───── Task material

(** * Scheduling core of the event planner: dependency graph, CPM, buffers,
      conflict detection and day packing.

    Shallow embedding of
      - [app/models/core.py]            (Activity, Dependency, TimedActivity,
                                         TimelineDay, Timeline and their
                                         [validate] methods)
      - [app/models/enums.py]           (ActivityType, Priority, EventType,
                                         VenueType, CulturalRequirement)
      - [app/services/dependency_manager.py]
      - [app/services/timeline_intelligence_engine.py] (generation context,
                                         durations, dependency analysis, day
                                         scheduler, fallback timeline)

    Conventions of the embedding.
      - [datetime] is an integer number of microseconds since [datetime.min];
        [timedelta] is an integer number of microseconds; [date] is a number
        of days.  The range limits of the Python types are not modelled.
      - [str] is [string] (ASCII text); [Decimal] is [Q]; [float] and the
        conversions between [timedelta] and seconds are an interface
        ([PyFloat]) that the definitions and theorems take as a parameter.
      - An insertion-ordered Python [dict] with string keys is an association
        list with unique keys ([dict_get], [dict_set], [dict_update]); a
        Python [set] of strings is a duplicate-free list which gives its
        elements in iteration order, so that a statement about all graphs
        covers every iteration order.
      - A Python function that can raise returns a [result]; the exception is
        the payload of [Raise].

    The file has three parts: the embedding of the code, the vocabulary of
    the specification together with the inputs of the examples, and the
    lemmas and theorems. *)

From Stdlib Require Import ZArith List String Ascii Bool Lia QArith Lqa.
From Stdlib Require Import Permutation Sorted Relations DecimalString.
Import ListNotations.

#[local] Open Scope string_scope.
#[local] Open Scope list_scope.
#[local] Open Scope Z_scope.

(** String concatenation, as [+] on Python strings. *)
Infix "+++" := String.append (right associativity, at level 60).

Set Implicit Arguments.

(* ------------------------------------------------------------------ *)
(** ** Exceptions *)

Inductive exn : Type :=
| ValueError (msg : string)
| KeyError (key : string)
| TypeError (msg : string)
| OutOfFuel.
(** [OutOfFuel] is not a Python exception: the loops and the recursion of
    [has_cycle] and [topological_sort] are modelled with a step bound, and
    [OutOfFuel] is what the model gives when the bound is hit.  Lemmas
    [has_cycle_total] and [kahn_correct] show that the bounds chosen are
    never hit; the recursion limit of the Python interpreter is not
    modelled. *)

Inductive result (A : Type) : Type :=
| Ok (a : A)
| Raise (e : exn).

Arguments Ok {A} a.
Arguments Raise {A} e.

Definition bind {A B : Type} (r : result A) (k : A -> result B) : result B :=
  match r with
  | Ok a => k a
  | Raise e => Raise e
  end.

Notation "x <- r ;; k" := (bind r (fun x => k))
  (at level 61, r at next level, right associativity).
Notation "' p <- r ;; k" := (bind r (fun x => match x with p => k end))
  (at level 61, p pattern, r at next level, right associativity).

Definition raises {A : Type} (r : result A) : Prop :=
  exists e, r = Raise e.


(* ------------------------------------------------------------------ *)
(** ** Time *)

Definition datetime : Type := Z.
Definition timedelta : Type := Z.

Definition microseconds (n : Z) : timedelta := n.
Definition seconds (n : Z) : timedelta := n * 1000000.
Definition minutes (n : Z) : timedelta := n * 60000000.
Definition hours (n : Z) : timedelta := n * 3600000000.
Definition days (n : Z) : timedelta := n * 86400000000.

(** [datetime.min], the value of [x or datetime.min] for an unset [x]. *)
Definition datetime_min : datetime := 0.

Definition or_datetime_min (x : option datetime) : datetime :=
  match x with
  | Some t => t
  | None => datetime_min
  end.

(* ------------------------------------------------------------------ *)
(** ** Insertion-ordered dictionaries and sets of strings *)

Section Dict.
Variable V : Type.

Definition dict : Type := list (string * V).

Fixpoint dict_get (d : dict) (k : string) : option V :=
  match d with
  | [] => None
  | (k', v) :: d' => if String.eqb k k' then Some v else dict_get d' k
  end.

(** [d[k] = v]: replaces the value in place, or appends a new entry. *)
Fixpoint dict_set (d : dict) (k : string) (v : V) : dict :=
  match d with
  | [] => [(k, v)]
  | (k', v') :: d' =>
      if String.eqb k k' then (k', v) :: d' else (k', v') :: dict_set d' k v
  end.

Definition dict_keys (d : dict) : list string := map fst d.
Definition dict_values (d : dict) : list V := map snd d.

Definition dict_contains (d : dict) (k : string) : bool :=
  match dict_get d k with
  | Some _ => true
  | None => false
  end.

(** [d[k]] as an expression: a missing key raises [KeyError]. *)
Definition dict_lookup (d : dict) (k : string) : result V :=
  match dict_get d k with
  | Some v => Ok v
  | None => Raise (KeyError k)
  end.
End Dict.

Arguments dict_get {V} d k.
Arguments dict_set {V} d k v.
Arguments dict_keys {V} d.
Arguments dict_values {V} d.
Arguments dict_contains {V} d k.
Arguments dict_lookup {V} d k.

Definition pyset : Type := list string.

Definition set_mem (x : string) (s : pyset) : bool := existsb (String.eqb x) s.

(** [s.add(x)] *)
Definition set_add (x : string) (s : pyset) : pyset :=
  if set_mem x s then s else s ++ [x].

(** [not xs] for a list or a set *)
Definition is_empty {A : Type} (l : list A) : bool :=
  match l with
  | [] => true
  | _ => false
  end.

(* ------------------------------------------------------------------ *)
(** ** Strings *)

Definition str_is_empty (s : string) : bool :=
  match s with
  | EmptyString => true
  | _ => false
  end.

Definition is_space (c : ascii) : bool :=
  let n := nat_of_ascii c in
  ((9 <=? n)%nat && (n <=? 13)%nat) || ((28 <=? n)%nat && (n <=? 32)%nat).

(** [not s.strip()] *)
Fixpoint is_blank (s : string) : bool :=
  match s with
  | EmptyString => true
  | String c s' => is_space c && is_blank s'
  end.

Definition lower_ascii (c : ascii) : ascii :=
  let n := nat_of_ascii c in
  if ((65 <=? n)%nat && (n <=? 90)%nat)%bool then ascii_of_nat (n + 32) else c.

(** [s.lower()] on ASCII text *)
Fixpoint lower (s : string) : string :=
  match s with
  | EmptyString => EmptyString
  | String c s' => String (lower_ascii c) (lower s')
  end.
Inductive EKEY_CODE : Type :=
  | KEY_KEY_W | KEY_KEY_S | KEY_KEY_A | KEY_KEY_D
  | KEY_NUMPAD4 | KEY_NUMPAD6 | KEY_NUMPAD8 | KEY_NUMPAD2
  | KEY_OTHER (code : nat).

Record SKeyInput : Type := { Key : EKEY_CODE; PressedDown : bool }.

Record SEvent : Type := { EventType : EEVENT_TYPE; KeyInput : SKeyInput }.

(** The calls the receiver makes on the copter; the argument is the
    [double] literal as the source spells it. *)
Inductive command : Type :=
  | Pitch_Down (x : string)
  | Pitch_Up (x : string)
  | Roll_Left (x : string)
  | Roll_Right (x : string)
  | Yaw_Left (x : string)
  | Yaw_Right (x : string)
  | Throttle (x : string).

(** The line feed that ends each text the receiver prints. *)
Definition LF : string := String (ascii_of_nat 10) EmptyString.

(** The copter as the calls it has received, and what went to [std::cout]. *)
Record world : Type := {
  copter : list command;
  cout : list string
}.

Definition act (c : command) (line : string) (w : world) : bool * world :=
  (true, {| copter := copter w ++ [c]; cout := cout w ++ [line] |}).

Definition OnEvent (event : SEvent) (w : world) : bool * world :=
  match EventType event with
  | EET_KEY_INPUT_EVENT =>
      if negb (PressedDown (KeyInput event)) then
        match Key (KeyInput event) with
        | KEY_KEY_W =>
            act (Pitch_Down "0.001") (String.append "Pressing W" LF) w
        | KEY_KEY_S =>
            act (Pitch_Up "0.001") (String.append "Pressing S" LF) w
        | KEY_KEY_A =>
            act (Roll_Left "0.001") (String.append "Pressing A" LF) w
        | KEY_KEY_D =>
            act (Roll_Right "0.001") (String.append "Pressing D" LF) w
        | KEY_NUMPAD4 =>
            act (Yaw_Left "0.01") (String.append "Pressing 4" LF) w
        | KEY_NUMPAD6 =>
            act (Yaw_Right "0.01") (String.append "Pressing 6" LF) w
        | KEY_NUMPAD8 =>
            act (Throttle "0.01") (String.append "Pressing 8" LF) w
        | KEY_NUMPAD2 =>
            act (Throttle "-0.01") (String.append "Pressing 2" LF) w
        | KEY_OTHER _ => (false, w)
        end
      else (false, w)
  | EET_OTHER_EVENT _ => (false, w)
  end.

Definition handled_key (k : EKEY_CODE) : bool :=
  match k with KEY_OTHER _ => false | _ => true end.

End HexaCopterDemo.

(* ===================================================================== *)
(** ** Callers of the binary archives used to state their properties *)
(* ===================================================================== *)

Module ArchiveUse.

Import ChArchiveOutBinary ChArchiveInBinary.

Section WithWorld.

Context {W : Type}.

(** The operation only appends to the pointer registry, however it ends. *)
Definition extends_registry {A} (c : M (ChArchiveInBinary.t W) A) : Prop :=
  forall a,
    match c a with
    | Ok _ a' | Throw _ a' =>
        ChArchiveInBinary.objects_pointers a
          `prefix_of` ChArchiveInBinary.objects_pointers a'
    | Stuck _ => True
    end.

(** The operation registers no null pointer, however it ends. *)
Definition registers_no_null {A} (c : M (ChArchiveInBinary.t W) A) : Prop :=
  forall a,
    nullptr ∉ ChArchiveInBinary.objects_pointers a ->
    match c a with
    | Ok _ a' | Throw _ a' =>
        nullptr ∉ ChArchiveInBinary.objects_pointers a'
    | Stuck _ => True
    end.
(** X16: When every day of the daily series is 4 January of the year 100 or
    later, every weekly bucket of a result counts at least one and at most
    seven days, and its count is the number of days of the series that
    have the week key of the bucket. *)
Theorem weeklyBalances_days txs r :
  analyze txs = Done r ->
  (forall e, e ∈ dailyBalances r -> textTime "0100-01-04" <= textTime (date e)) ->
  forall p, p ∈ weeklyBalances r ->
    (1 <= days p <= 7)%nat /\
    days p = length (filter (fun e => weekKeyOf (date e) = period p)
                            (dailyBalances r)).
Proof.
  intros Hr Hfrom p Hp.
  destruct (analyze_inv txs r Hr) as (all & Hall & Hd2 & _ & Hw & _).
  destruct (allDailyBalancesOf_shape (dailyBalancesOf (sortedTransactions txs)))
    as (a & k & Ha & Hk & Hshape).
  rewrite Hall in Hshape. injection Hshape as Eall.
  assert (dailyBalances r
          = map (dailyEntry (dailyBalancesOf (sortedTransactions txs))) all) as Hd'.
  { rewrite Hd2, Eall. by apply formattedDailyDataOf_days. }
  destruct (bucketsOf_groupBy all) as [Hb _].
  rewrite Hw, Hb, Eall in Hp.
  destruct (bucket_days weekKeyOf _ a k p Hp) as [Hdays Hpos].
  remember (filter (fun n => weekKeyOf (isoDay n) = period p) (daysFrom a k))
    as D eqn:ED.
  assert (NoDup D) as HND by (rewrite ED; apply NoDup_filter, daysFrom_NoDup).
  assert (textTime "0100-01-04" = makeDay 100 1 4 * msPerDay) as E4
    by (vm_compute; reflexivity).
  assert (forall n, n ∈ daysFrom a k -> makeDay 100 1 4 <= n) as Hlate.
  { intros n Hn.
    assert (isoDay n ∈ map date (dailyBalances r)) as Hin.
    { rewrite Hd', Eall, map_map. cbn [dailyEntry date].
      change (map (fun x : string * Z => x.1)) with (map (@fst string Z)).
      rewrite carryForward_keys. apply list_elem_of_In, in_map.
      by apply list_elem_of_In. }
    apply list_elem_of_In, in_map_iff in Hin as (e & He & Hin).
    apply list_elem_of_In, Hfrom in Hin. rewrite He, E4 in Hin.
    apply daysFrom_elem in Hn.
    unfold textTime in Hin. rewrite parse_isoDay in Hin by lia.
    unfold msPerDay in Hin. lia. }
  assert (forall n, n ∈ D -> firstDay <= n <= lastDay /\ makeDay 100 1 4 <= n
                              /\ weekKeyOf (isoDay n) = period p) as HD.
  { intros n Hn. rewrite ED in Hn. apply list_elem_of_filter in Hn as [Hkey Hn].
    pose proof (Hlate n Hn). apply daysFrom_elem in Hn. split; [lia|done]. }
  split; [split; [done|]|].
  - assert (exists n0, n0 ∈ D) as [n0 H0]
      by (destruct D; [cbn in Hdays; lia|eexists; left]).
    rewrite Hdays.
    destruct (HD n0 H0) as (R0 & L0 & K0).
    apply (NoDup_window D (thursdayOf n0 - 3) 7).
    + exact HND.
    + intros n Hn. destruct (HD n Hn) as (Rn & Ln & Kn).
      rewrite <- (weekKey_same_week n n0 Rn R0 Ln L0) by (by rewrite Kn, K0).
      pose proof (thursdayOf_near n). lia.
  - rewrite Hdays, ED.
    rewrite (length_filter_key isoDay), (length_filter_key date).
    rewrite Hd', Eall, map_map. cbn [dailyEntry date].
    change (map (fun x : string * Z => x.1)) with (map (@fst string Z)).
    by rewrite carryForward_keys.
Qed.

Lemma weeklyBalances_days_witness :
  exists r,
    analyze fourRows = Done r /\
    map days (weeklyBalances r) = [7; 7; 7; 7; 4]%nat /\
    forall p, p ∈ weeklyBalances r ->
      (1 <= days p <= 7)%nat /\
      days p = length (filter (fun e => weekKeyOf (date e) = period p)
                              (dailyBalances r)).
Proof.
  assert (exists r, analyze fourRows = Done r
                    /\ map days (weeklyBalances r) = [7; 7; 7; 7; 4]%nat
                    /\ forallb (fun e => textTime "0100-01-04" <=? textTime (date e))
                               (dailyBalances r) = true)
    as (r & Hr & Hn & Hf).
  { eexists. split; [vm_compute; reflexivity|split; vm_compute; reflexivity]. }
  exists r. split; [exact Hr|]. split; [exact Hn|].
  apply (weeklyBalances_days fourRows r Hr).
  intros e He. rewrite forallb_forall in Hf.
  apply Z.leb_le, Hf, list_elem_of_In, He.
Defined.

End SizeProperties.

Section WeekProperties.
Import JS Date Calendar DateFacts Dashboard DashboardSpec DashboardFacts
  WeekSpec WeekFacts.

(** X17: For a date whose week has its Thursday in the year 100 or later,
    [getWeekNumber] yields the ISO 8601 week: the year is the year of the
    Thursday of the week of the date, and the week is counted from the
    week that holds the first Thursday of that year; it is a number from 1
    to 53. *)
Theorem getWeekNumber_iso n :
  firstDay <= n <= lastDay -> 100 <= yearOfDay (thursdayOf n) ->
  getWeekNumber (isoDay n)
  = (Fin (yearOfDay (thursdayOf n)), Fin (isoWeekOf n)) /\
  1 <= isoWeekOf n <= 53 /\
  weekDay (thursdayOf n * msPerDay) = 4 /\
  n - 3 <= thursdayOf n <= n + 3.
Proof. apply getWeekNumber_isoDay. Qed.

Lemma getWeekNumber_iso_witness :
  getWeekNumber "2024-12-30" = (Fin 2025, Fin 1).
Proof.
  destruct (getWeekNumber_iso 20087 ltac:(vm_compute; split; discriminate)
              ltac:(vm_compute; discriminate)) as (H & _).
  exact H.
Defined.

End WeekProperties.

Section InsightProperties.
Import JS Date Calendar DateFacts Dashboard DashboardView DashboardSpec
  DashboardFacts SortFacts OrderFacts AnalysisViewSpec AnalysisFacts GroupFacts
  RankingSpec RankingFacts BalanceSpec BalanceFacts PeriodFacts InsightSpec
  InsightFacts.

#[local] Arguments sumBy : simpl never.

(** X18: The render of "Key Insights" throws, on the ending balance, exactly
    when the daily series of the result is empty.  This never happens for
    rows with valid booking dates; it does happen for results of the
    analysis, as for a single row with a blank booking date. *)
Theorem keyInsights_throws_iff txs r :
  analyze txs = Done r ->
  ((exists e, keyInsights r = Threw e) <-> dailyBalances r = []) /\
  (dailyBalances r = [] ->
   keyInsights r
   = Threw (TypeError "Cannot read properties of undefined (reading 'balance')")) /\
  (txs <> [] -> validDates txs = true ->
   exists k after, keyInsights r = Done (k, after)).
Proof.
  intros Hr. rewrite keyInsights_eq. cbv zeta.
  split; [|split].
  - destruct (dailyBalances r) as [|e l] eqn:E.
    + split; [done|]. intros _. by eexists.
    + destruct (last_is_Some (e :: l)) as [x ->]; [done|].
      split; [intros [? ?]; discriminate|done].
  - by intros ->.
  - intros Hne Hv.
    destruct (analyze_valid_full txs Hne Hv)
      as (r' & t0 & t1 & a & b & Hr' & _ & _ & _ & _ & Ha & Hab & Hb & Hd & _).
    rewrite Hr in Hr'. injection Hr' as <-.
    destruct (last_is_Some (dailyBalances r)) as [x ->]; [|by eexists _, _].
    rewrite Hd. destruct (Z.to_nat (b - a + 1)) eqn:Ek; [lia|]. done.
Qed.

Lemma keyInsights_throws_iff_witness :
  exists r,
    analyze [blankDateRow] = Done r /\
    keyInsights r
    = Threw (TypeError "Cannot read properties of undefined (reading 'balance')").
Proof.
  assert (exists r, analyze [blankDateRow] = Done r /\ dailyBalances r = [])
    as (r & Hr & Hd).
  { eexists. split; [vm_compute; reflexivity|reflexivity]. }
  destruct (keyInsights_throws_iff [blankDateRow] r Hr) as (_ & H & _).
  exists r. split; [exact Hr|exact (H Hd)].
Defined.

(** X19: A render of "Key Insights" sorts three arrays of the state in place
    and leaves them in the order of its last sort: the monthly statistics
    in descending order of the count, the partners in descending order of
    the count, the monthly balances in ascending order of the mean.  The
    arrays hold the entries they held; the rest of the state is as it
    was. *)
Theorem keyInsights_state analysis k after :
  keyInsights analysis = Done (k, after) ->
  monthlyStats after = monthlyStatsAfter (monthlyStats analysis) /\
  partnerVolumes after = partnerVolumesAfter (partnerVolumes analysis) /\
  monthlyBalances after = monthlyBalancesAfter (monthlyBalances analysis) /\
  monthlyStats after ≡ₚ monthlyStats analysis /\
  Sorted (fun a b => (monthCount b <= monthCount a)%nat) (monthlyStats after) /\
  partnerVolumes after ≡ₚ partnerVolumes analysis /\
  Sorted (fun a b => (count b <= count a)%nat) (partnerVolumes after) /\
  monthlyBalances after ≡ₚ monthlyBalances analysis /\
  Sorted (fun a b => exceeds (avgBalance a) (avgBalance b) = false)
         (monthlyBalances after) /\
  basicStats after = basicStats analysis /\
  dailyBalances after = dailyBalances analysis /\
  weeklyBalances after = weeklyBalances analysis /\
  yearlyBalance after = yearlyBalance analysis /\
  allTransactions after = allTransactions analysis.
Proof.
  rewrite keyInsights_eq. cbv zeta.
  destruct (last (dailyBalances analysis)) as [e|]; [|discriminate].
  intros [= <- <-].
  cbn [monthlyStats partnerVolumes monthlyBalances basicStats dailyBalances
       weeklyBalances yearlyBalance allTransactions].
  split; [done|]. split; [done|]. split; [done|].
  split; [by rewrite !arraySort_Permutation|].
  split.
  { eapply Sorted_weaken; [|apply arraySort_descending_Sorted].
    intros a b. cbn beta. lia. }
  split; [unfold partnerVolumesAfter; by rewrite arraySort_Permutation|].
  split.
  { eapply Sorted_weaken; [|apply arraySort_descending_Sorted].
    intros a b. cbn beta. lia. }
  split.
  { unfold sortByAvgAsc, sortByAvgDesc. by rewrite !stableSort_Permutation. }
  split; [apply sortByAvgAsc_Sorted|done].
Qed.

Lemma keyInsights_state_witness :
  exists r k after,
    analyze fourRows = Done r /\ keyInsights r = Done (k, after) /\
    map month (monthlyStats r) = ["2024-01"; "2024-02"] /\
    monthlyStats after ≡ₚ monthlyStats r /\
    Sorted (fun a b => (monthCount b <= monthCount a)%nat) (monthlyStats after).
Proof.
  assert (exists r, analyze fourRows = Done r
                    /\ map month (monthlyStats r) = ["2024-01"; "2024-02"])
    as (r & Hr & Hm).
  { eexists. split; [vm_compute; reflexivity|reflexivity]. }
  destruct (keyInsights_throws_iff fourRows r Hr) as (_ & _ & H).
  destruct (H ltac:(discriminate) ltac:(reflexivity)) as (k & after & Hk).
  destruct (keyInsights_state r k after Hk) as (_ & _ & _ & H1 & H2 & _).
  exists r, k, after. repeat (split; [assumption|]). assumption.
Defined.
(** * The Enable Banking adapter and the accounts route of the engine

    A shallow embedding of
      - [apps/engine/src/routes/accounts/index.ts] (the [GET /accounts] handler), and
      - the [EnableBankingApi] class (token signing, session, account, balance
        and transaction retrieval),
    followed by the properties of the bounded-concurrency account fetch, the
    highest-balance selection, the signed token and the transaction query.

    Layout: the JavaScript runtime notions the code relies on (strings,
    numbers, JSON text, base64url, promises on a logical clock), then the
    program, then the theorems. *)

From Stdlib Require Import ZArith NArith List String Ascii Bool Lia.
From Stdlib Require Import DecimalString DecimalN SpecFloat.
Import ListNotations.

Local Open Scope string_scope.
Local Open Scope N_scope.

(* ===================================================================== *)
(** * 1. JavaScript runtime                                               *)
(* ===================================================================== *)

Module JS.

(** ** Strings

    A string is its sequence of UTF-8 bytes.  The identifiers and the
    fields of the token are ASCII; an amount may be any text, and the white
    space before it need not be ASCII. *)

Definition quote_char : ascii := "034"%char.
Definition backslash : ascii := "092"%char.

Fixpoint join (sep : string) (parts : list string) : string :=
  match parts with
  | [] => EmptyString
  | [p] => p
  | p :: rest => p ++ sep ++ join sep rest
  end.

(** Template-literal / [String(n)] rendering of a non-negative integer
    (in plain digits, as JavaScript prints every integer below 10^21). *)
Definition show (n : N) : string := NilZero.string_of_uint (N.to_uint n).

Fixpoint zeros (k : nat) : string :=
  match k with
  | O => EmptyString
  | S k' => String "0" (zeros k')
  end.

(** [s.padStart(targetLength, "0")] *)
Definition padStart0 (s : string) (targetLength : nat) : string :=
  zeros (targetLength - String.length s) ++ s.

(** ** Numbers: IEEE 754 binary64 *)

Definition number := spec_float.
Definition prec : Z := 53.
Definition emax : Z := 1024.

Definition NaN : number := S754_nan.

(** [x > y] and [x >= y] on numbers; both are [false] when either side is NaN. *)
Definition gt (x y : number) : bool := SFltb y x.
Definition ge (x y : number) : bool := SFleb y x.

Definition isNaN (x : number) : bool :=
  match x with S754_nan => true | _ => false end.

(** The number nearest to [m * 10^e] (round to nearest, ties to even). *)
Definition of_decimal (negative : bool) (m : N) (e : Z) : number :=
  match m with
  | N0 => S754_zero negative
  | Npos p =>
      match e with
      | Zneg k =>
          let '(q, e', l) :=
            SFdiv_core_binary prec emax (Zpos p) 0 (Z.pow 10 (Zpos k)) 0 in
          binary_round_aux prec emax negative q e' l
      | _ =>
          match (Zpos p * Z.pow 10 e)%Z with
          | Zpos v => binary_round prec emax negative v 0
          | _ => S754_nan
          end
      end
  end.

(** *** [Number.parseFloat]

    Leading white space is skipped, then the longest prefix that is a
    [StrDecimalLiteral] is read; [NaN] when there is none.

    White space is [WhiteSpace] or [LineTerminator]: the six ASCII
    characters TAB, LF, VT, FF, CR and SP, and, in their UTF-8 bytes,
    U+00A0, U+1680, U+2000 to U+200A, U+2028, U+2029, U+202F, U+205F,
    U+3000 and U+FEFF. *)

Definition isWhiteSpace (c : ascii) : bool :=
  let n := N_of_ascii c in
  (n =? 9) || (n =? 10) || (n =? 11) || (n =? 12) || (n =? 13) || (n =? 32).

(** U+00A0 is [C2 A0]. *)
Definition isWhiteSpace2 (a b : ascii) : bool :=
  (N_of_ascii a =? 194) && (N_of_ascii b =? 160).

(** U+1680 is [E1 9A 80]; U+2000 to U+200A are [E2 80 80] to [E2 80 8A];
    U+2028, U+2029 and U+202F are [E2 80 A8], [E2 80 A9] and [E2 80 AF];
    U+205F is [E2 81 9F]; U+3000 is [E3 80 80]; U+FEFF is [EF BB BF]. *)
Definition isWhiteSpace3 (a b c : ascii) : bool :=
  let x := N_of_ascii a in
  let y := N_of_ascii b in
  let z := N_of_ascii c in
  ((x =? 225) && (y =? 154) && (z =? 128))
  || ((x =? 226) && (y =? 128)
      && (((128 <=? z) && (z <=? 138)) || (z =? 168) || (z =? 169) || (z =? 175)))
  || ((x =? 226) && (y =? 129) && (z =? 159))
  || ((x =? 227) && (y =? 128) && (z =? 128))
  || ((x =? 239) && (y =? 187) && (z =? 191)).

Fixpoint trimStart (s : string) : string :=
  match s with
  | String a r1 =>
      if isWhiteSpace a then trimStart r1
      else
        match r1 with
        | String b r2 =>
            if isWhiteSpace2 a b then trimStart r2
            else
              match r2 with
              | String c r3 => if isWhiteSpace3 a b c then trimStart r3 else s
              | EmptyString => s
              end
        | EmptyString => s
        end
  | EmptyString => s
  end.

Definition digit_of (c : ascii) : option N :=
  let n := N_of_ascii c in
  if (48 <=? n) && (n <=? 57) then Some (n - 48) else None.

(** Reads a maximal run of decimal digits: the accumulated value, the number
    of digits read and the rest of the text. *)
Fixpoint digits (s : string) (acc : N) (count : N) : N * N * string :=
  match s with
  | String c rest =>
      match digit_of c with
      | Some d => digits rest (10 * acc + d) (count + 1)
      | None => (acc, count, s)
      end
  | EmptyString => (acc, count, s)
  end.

──────────

> _Problem statement_: Give back exactly the lines from the beginning of the records through the line containing "[timedelta] is an", and only those.

> _Reply_:
(** * Scheduling core of the event planner: dependency graph, CPM, buffers,
      conflict detection and day packing.

    Shallow embedding of
      - [app/models/core.py]            (Activity, Dependency, TimedActivity,
                                         TimelineDay, Timeline and their
                                         [validate] methods)
      - [app/models/enums.py]           (ActivityType, Priority, EventType,
                                         VenueType, CulturalRequirement)
      - [app/services/dependency_manager.py]
      - [app/services/timeline_intelligence_engine.py] (generation context,
                                         durations, dependency analysis, day
                                         scheduler, fallback timeline)

    Conventions of the embedding.
      - [datetime] is an integer number of microseconds since [datetime.min];
        [timedelta] is an integer number of microseconds; [date] is a number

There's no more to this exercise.